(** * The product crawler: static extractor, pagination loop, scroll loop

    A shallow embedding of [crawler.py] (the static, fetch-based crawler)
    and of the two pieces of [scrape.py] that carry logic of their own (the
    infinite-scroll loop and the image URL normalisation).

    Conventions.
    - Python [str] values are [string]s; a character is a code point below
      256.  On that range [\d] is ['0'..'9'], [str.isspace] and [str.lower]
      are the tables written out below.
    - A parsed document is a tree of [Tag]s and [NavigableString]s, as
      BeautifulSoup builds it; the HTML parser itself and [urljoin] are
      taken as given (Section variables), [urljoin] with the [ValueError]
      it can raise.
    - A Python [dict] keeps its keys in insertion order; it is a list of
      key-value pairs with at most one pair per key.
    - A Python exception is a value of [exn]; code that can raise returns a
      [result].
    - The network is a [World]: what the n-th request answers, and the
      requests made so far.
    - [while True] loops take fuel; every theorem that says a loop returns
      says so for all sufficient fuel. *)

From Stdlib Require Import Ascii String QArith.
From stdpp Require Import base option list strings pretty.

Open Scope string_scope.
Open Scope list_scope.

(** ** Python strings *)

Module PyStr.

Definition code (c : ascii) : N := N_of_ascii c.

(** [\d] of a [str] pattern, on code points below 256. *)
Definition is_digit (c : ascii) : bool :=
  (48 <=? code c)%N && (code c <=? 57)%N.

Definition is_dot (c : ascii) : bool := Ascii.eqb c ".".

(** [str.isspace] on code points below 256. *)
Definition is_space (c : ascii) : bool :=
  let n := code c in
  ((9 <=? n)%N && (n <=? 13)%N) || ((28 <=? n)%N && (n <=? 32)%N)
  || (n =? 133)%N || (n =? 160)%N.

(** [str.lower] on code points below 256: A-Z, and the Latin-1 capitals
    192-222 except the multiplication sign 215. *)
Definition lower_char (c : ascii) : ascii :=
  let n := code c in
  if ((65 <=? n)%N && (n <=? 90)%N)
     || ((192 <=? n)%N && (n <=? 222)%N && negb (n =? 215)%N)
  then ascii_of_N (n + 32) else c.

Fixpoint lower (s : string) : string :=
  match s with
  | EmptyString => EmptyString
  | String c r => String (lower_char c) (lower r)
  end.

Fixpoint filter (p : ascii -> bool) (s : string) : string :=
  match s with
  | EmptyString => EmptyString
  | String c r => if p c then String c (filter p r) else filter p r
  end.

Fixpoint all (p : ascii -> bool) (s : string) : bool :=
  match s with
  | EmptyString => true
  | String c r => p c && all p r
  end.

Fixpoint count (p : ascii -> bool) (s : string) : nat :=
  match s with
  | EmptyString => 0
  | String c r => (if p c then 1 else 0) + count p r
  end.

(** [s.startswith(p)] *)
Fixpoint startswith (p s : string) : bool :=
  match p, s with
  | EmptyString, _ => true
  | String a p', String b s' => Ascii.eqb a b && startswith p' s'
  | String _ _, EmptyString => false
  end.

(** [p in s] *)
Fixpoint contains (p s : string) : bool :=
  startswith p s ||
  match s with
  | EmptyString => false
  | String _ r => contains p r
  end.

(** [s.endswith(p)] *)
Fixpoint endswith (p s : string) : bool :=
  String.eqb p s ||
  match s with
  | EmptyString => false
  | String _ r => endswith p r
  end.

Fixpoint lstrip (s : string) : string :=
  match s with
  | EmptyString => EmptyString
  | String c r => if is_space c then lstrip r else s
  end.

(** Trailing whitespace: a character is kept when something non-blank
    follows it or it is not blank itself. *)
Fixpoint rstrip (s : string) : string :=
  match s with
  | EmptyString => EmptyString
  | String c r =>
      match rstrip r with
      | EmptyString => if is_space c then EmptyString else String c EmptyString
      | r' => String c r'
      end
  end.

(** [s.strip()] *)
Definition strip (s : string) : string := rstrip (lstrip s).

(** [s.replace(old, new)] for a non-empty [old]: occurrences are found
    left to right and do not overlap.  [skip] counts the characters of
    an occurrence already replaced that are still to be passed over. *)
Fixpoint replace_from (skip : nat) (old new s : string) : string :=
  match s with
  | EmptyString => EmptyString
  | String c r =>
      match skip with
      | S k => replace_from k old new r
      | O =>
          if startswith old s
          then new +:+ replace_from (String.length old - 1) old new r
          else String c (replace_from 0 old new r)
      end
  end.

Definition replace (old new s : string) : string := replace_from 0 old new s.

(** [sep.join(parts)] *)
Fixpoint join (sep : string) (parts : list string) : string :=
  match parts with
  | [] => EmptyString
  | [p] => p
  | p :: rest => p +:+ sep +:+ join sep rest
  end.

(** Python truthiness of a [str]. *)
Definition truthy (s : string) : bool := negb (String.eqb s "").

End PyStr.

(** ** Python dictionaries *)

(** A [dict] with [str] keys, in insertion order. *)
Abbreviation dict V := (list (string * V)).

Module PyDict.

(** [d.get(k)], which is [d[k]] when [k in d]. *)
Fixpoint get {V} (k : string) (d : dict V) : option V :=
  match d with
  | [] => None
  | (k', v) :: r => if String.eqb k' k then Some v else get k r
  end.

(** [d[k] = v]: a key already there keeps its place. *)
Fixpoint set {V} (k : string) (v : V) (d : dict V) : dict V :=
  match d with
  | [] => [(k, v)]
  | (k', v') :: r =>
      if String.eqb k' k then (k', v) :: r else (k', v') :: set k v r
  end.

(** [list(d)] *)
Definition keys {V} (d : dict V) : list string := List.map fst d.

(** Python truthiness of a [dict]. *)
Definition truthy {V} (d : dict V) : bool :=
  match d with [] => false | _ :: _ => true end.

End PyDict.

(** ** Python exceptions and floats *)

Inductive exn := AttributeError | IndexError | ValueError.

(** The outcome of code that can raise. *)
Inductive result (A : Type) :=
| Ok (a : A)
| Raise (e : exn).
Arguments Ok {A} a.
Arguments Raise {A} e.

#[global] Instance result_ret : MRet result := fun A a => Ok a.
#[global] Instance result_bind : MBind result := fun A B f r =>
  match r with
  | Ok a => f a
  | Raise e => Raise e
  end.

+ + + + + + +

Return the whole of the data, character for character.

--- Result for this exercise ---
(** * The product crawler: static extractor, pagination loop, scroll loop

    A shallow embedding of [crawler.py] (the static, fetch-based crawler)
    and of the two pieces of [scrape.py] that carry logic of their own (the
    infinite-scroll loop and the image URL normalisation).

    Conventions.
    - Python [str] values are [string]s; a character is a code point below
      256.  On that range [\d] is ['0'..'9'], [str.isspace] and [str.lower]
      are the tables written out below.
    - A parsed document is a tree of [Tag]s and [NavigableString]s, as
      BeautifulSoup builds it; the HTML parser itself and [urljoin] are
      taken as given (Section variables), [urljoin] with the [ValueError]
      it can raise.
    - A Python [dict] keeps its keys in insertion order; it is a list of
      key-value pairs with at most one pair per key.
    - A Python exception is a value of [exn]; code that can raise returns a
      [result].
    - The network is a [World]: what the n-th request answers, and the
      requests made so far.
    - [while True] loops take fuel; every theorem that says a loop returns
      says so for all sufficient fuel. *)

From Stdlib Require Import Ascii String QArith.
From stdpp Require Import base option list strings pretty.

Open Scope string_scope.
Open Scope list_scope.

(** ** Python strings *)

Module PyStr.

Definition code (c : ascii) : N := N_of_ascii c.

(** [\d] of a [str] pattern, on code points below 256. *)
Definition is_digit (c : ascii) : bool :=
  (48 <=? code c)%N && (code c <=? 57)%N.

Definition is_dot (c : ascii) : bool := Ascii.eqb c ".".

(** [str.isspace] on code points below 256. *)
Definition is_space (c : ascii) : bool :=
  let n := code c in
  ((9 <=? n)%N && (n <=? 13)%N) || ((28 <=? n)%N && (n <=? 32)%N)
  || (n =? 133)%N || (n =? 160)%N.

(** [str.lower] on code points below 256: A-Z, and the Latin-1 capitals
    192-222 except the multiplication sign 215. *)
Definition lower_char (c : ascii) : ascii :=
  let n := code c in
  if ((65 <=? n)%N && (n <=? 90)%N)
     || ((192 <=? n)%N && (n <=? 222)%N && negb (n =? 215)%N)
  then ascii_of_N (n + 32) else c.

Fixpoint lower (s : string) : string :=
  match s with
  | EmptyString => EmptyString
  | String c r => String (lower_char c) (lower r)
  end.

Fixpoint filter (p : ascii -> bool) (s : string) : string :=
  match s with
  | EmptyString => EmptyString
  | String c r => if p c then String c (filter p r) else filter p r
  end.

Fixpoint all (p : ascii -> bool) (s : string) : bool :=
  match s with
  | EmptyString => true
  | String c r => p c && all p r
  end.

Fixpoint count (p : ascii -> bool) (s : string) : nat :=
  match s with
  | EmptyString => 0
  | String c r => (if p c then 1 else 0) + count p r
  end.

(** [s.startswith(p)] *)
Fixpoint startswith (p s : string) : bool :=
  match p, s with
  | EmptyString, _ => true
  | String a p', String b s' => Ascii.eqb a b && startswith p' s'
  | String _ _, EmptyString => false
  end.

(** [p in s] *)
Fixpoint contains (p s : string) : bool :=
  startswith p s ||
  match s with
  | EmptyString => false
  | String _ r => contains p r
  end.

(** [s.endswith(p)] *)
Fixpoint endswith (p s : string) : bool :=
  String.eqb p s ||
  match s with
  | EmptyString => false
  | String _ r => endswith p r
  end.

Fixpoint lstrip (s : string) : string :=
  match s with
  | EmptyString => EmptyString
  | String c r => if is_space c then lstrip r else s
  end.

(** Trailing whitespace: a character is kept when something non-blank
    follows it or it is not blank itself. *)
Fixpoint rstrip (s : string) : string :=
  match s with
  | EmptyString => EmptyString
  | String c r =>
      match rstrip r with
      | EmptyString => if is_space c then EmptyString else String c EmptyString
      | r' => String c r'
      end
  end.

(** [s.strip()] *)
Definition strip (s : string) : string := rstrip (lstrip s).

(** [s.replace(old, new)] for a non-empty [old]: occurrences are found
    left to right and do not overlap.  [skip] counts the characters of
    an occurrence already replaced that are still to be passed over. *)
Fixpoint replace_from (skip : nat) (old new s : string) : string :=
  match s with
  | EmptyString => EmptyString
  | String c r =>
      match skip with
      | S k => replace_from k old new r
      | O =>
          if startswith old s
          then new +:+ replace_from (String.length old - 1) old new r
          else String c (replace_from 0 old new r)
      end
  end.

Definition replace (old new s : string) : string := replace_from 0 old new s.

(** [sep.join(parts)] *)
Fixpoint join (sep : string) (parts : list string) : string :=
  match parts with
  | [] => EmptyString
  | [p] => p
  | p :: rest => p +:+ sep +:+ join sep rest
  end.

(** Python truthiness of a [str]. *)
Definition truthy (s : string) : bool := negb (String.eqb s "").

End PyStr.

(** ** Python dictionaries *)

(** A [dict] with [str] keys, in insertion order. *)
Abbreviation dict V := (list (string * V)).

Module PyDict.

(** [d.get(k)], which is [d[k]] when [k in d]. *)
Fixpoint get {V} (k : string) (d : dict V) : option V :=
  match d with
  | [] => None
  | (k', v) :: r => if String.eqb k' k then Some v else get k r
  end.

(** [d[k] = v]: a key already there keeps its place. *)
Fixpoint set {V} (k : string) (v : V) (d : dict V) : dict V :=
  match d with
  | [] => [(k, v)]
  | (k', v') :: r =>
      if String.eqb k' k then (k', v) :: r else (k', v') :: set k v r
  end.

(** [list(d)] *)
Definition keys {V} (d : dict V) : list string := List.map fst d.

(** Python truthiness of a [dict]. *)
Definition truthy {V} (d : dict V) : bool :=
  match d with [] => false | _ :: _ => true end.

End PyDict.

(** ** Python exceptions and floats *)

Inductive exn := AttributeError | IndexError | ValueError.

(** The outcome of code that can raise. *)
Inductive result (A : Type) :=
| Ok (a : A)
| Raise (e : exn).
Arguments Ok {A} a.
Arguments Raise {A} e.

#[global] Instance result_ret : MRet result := fun A a => Ok a.
#[global] Instance result_bind : MBind result := fun A B f r =>
  match r with
  | Ok a => f a
  | Raise e => Raise e
  end.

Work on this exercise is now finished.